Check the records below line by line. Give the count of lines with "multiplication", and nothing else.

**Collected data entries:**
=== Section Start ===

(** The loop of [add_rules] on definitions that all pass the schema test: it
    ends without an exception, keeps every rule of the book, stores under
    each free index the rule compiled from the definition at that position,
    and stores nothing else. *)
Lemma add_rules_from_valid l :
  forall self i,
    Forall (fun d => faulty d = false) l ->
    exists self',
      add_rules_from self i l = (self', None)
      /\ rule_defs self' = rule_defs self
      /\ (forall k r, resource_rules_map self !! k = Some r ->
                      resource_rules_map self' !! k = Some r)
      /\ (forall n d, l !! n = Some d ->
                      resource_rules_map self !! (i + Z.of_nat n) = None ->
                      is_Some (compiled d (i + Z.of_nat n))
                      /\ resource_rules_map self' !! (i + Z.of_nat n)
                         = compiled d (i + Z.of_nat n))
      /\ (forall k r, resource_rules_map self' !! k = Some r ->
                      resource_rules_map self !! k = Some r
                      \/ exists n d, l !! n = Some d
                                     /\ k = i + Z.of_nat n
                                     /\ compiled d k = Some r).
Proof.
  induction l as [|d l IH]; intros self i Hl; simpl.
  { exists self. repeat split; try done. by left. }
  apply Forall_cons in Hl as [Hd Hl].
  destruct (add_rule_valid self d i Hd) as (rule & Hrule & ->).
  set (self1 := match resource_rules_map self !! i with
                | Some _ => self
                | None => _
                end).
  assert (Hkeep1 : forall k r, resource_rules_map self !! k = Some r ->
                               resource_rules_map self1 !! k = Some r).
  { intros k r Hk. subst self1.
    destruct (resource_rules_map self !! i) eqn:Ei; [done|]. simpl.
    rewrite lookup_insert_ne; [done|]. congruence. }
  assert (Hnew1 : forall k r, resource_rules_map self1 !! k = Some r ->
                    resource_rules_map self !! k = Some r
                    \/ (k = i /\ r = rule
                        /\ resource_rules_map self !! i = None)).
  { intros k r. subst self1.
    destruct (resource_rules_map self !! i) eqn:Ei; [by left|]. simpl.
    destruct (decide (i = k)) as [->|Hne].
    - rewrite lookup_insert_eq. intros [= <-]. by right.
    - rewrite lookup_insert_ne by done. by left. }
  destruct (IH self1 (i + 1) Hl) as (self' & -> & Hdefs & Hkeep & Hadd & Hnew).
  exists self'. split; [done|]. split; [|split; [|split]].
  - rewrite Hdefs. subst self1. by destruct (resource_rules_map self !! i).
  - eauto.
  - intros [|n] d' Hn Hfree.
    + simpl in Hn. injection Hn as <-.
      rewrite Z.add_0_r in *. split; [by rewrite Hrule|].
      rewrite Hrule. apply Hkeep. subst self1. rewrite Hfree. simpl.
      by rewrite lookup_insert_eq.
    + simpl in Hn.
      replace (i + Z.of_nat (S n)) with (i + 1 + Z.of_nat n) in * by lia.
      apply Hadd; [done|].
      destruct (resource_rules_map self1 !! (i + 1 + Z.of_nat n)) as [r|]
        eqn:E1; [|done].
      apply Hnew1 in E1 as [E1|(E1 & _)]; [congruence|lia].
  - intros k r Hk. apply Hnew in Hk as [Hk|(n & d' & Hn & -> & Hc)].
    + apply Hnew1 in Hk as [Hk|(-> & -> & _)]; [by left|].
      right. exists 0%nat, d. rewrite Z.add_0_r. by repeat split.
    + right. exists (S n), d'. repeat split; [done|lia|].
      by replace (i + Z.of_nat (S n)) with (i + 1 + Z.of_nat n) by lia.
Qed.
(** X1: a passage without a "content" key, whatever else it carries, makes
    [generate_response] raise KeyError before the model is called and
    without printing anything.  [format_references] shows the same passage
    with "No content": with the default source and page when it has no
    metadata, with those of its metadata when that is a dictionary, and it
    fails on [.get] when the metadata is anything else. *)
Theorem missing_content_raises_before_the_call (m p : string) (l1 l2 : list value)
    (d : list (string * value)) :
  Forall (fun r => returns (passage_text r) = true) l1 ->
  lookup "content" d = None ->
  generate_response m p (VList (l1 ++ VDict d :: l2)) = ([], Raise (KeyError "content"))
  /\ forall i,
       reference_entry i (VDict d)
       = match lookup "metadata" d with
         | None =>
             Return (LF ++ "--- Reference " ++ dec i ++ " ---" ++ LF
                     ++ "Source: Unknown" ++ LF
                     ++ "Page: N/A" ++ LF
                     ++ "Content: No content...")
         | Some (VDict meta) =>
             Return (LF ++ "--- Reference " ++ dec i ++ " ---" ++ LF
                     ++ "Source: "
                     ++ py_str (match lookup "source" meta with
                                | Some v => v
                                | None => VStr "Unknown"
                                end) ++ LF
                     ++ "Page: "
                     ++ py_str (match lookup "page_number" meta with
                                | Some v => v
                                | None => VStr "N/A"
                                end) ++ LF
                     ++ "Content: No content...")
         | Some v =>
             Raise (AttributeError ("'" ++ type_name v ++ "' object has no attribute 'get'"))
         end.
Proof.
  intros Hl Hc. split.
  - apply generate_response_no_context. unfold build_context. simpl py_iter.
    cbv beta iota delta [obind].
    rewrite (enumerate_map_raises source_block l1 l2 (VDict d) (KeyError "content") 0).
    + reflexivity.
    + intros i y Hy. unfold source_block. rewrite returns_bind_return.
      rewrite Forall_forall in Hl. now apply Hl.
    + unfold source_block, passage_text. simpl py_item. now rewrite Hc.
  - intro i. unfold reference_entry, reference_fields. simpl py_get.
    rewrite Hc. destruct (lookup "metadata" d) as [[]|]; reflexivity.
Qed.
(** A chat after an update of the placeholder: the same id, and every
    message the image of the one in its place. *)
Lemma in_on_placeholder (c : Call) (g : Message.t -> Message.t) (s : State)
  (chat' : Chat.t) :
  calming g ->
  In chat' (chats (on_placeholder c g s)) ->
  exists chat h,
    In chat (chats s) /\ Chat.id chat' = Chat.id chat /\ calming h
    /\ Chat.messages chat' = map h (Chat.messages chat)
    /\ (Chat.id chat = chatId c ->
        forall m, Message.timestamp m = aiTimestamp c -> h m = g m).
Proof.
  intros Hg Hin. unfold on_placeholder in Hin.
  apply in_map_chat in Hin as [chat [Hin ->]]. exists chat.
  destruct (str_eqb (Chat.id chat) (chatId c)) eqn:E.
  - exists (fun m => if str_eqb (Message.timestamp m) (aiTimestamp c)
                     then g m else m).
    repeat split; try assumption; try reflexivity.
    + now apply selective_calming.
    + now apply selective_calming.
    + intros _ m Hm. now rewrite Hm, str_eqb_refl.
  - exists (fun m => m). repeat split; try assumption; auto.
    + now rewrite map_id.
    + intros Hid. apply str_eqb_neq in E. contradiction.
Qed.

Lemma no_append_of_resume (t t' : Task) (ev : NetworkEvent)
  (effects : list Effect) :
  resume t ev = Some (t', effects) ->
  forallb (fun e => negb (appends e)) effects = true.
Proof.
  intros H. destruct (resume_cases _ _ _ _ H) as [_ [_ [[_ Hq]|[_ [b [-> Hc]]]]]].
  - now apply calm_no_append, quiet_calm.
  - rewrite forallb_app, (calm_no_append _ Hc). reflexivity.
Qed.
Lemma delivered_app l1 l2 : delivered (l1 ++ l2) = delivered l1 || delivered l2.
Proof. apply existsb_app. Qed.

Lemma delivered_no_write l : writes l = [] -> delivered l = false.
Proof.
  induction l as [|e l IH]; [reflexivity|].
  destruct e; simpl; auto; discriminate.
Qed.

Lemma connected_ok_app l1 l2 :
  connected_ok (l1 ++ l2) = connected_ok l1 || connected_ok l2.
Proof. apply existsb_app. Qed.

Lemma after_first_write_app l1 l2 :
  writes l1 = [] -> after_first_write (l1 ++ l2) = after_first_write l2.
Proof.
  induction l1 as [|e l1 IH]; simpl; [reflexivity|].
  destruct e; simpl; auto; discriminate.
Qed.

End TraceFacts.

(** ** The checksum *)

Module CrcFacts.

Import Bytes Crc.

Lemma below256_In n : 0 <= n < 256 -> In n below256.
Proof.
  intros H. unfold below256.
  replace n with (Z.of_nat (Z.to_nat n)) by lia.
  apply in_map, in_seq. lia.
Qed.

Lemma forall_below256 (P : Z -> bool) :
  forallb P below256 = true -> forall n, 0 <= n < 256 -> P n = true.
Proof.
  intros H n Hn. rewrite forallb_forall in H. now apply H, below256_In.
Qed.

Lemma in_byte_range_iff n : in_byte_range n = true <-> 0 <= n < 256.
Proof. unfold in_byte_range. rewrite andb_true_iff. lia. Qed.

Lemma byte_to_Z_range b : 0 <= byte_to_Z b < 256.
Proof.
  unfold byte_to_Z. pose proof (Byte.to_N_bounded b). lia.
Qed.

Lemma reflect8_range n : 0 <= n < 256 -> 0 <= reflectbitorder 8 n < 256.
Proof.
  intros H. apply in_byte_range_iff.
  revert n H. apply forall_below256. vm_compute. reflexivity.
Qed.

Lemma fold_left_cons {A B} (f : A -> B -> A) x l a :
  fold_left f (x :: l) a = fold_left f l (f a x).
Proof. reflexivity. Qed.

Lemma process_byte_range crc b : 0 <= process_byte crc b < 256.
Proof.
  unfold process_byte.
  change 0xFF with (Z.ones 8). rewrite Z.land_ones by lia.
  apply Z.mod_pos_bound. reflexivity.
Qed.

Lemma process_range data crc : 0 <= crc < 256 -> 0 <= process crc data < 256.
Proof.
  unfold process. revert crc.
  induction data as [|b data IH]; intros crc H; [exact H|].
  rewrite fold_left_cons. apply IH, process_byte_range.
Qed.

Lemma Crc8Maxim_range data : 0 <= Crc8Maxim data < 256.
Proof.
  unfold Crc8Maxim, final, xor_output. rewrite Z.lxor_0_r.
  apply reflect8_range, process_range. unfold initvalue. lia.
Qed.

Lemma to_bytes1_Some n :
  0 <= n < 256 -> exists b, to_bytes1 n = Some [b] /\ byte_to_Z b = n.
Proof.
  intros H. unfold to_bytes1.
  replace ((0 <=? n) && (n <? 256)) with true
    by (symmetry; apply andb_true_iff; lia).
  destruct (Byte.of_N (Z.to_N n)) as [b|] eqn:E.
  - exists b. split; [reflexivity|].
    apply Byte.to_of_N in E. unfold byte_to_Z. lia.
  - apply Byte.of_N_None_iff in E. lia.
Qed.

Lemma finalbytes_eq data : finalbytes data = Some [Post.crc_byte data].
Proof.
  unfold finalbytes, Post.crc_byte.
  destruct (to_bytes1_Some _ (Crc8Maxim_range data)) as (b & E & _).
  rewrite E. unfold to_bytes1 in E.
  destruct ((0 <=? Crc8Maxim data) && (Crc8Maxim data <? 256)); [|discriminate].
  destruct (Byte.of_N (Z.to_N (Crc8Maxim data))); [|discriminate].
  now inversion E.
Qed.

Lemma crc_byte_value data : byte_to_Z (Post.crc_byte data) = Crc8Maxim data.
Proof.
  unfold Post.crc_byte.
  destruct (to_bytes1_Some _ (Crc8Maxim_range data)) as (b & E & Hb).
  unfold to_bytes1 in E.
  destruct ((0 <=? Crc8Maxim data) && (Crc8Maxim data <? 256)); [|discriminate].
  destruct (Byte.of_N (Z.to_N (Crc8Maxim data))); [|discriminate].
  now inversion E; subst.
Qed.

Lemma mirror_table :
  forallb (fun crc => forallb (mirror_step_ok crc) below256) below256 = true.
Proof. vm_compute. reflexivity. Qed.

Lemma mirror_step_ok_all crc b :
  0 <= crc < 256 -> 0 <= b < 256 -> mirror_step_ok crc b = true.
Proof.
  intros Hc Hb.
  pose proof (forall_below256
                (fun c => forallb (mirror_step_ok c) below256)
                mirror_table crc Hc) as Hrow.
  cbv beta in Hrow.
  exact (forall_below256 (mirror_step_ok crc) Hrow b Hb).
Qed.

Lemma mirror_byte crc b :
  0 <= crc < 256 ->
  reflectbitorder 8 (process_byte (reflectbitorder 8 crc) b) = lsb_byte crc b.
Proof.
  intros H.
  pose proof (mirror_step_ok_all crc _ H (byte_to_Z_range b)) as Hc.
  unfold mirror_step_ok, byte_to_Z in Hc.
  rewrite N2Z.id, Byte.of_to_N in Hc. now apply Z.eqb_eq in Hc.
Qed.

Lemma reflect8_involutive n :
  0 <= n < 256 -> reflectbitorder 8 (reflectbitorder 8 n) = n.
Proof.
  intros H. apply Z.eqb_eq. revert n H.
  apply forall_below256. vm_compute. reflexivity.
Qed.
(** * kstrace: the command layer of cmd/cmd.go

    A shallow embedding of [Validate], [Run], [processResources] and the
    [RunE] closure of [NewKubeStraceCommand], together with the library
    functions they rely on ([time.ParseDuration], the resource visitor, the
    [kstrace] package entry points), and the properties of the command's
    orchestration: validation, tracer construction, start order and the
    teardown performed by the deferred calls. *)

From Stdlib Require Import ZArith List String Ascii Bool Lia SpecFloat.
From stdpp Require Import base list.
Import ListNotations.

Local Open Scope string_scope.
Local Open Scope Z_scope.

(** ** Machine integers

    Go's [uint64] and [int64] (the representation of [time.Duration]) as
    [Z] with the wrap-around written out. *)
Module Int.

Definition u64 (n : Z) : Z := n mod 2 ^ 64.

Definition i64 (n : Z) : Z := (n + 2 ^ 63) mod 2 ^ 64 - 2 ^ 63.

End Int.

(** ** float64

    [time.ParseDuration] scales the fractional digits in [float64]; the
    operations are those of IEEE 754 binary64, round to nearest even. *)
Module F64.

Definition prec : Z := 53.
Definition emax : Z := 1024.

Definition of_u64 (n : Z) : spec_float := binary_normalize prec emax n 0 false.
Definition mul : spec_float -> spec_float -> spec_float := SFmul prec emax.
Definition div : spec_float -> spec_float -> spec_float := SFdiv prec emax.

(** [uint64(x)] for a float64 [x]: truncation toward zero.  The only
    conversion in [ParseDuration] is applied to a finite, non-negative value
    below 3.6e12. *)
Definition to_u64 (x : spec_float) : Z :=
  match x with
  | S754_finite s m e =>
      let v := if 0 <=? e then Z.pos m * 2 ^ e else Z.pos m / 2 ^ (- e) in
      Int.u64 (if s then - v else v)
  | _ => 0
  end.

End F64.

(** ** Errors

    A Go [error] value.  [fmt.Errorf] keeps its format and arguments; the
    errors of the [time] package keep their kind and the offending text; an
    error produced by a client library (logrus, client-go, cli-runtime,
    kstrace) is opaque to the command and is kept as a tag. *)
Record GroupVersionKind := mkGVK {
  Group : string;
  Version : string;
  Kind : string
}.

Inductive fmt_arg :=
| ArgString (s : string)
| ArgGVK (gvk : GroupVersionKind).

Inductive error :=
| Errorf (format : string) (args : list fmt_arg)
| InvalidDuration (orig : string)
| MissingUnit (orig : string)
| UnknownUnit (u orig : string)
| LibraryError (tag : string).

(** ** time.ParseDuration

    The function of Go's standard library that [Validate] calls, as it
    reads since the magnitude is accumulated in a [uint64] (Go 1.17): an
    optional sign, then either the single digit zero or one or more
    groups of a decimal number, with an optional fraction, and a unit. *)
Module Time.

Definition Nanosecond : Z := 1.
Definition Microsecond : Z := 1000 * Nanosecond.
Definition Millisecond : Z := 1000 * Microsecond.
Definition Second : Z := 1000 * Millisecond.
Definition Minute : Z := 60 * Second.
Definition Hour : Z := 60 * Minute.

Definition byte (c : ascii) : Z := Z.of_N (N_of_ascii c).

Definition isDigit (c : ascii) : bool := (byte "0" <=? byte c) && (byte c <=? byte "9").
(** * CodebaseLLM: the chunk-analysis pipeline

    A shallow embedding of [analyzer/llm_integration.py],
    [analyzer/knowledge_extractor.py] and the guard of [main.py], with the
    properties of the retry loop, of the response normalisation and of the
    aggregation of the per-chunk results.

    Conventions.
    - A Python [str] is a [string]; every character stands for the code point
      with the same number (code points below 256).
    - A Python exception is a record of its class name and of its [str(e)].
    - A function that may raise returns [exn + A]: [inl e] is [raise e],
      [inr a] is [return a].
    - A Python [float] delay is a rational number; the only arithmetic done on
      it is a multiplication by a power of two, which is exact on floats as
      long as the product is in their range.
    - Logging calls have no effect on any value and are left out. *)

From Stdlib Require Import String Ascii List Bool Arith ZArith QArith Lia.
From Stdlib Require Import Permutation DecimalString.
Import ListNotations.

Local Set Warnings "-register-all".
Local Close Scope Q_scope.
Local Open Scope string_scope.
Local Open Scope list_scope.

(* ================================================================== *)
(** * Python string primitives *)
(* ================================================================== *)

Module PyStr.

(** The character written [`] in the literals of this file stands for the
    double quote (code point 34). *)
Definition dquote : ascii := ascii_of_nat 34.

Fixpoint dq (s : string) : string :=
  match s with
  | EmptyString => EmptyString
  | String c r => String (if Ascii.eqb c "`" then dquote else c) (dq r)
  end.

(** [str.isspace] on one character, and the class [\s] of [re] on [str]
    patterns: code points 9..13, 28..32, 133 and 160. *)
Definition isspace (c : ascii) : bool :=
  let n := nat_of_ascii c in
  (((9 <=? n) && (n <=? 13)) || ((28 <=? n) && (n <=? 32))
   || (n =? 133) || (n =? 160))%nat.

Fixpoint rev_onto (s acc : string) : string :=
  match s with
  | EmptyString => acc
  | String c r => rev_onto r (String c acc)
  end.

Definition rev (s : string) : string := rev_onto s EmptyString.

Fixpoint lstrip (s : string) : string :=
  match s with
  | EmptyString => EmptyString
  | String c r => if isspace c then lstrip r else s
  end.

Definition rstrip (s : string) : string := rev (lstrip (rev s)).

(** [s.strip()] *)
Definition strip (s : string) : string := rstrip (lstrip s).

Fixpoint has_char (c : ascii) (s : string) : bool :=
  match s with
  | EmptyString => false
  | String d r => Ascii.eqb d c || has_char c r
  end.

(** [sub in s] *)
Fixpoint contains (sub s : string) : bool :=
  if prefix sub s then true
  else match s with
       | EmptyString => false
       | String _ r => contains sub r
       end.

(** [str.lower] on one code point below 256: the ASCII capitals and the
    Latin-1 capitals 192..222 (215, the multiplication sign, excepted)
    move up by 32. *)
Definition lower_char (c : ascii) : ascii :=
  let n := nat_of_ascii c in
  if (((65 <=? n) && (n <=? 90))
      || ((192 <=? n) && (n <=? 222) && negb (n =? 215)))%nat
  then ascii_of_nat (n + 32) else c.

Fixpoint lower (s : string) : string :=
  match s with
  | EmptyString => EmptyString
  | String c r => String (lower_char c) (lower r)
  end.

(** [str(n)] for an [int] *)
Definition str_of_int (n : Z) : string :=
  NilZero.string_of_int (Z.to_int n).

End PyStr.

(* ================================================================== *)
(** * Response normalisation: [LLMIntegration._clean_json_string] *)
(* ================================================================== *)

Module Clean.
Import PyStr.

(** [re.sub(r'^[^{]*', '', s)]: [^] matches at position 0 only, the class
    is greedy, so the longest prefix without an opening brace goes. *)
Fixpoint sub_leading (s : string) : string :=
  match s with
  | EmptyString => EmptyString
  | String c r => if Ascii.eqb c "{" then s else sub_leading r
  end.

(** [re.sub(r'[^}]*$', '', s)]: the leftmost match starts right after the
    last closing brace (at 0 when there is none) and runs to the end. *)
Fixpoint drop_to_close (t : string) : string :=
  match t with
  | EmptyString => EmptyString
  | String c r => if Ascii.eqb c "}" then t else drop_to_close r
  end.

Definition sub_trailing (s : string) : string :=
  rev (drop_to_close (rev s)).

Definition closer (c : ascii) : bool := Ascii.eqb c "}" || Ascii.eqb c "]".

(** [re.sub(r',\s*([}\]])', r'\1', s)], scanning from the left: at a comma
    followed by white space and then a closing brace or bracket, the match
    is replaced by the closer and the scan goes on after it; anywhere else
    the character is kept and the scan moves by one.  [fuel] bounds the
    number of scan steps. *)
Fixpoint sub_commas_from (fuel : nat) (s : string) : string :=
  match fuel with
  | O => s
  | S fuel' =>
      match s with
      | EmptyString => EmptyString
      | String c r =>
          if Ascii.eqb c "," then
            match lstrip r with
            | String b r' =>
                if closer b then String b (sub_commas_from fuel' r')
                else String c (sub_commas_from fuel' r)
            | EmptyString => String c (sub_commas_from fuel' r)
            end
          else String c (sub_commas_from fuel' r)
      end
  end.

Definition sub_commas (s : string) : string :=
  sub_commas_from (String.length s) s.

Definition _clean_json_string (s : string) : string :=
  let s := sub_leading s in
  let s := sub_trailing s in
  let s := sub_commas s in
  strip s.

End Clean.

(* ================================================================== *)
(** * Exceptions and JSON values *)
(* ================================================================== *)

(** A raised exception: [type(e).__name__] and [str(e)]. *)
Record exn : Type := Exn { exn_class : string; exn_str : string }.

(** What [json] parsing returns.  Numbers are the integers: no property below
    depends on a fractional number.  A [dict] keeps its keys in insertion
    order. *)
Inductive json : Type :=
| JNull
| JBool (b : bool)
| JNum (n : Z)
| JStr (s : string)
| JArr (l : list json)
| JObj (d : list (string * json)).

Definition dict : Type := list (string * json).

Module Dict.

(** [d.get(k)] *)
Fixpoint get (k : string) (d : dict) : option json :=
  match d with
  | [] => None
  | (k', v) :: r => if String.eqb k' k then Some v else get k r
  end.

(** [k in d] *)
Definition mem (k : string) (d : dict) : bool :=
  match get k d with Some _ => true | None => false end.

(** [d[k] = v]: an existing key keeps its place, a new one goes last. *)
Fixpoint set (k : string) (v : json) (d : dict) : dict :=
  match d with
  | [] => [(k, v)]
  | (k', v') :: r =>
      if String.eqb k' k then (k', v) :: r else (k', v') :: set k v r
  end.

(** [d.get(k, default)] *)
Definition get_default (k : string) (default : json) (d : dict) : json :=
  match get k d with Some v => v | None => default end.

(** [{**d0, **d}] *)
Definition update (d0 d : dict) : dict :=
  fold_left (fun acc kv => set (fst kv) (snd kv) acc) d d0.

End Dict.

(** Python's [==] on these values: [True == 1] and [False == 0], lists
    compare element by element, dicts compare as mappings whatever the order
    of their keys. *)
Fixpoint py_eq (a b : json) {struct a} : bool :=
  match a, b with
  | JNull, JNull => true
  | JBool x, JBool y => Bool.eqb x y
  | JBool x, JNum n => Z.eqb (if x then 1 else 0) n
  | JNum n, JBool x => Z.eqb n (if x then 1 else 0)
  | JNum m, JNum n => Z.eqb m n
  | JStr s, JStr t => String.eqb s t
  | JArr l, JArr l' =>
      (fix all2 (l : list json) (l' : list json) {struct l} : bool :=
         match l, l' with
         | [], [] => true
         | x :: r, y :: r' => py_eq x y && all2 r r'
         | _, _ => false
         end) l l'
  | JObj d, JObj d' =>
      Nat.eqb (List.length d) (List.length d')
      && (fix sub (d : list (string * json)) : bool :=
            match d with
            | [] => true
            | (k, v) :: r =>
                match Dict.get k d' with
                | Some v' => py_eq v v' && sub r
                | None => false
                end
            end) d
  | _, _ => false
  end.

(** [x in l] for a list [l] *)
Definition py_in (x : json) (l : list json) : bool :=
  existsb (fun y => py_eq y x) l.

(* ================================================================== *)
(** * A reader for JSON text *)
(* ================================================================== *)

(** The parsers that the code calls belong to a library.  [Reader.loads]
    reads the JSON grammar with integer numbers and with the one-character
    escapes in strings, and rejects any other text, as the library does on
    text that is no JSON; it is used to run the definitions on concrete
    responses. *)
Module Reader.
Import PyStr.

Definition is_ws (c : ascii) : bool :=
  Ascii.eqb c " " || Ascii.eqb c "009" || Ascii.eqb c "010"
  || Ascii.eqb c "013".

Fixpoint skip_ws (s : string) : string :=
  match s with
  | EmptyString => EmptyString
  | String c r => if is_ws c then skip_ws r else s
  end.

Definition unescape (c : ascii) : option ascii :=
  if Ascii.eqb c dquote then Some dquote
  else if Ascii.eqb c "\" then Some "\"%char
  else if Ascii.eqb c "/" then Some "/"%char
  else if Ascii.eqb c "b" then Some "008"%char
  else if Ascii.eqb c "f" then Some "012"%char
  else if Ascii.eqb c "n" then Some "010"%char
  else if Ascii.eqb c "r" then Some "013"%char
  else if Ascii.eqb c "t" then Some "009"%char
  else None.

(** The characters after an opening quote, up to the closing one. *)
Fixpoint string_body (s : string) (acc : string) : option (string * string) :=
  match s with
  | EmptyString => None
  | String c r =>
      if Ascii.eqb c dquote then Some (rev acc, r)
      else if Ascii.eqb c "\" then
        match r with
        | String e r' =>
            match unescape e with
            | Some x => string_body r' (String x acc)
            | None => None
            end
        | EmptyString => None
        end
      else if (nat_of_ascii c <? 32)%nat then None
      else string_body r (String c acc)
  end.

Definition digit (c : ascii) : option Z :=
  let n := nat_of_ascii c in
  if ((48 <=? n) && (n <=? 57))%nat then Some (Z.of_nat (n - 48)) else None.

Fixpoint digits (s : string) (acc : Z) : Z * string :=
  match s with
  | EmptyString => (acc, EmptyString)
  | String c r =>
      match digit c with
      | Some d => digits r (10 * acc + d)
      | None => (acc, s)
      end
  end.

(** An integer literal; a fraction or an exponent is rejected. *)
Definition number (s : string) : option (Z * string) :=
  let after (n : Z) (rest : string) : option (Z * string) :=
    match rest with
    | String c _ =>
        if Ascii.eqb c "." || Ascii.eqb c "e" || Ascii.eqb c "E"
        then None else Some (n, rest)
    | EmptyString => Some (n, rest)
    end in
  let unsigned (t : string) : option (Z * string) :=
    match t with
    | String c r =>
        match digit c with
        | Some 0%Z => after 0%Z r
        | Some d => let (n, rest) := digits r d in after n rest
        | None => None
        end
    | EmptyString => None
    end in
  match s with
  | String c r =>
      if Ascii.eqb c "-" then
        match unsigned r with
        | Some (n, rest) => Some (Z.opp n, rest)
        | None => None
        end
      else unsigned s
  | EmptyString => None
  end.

=== Section End ===

**Response area:**
2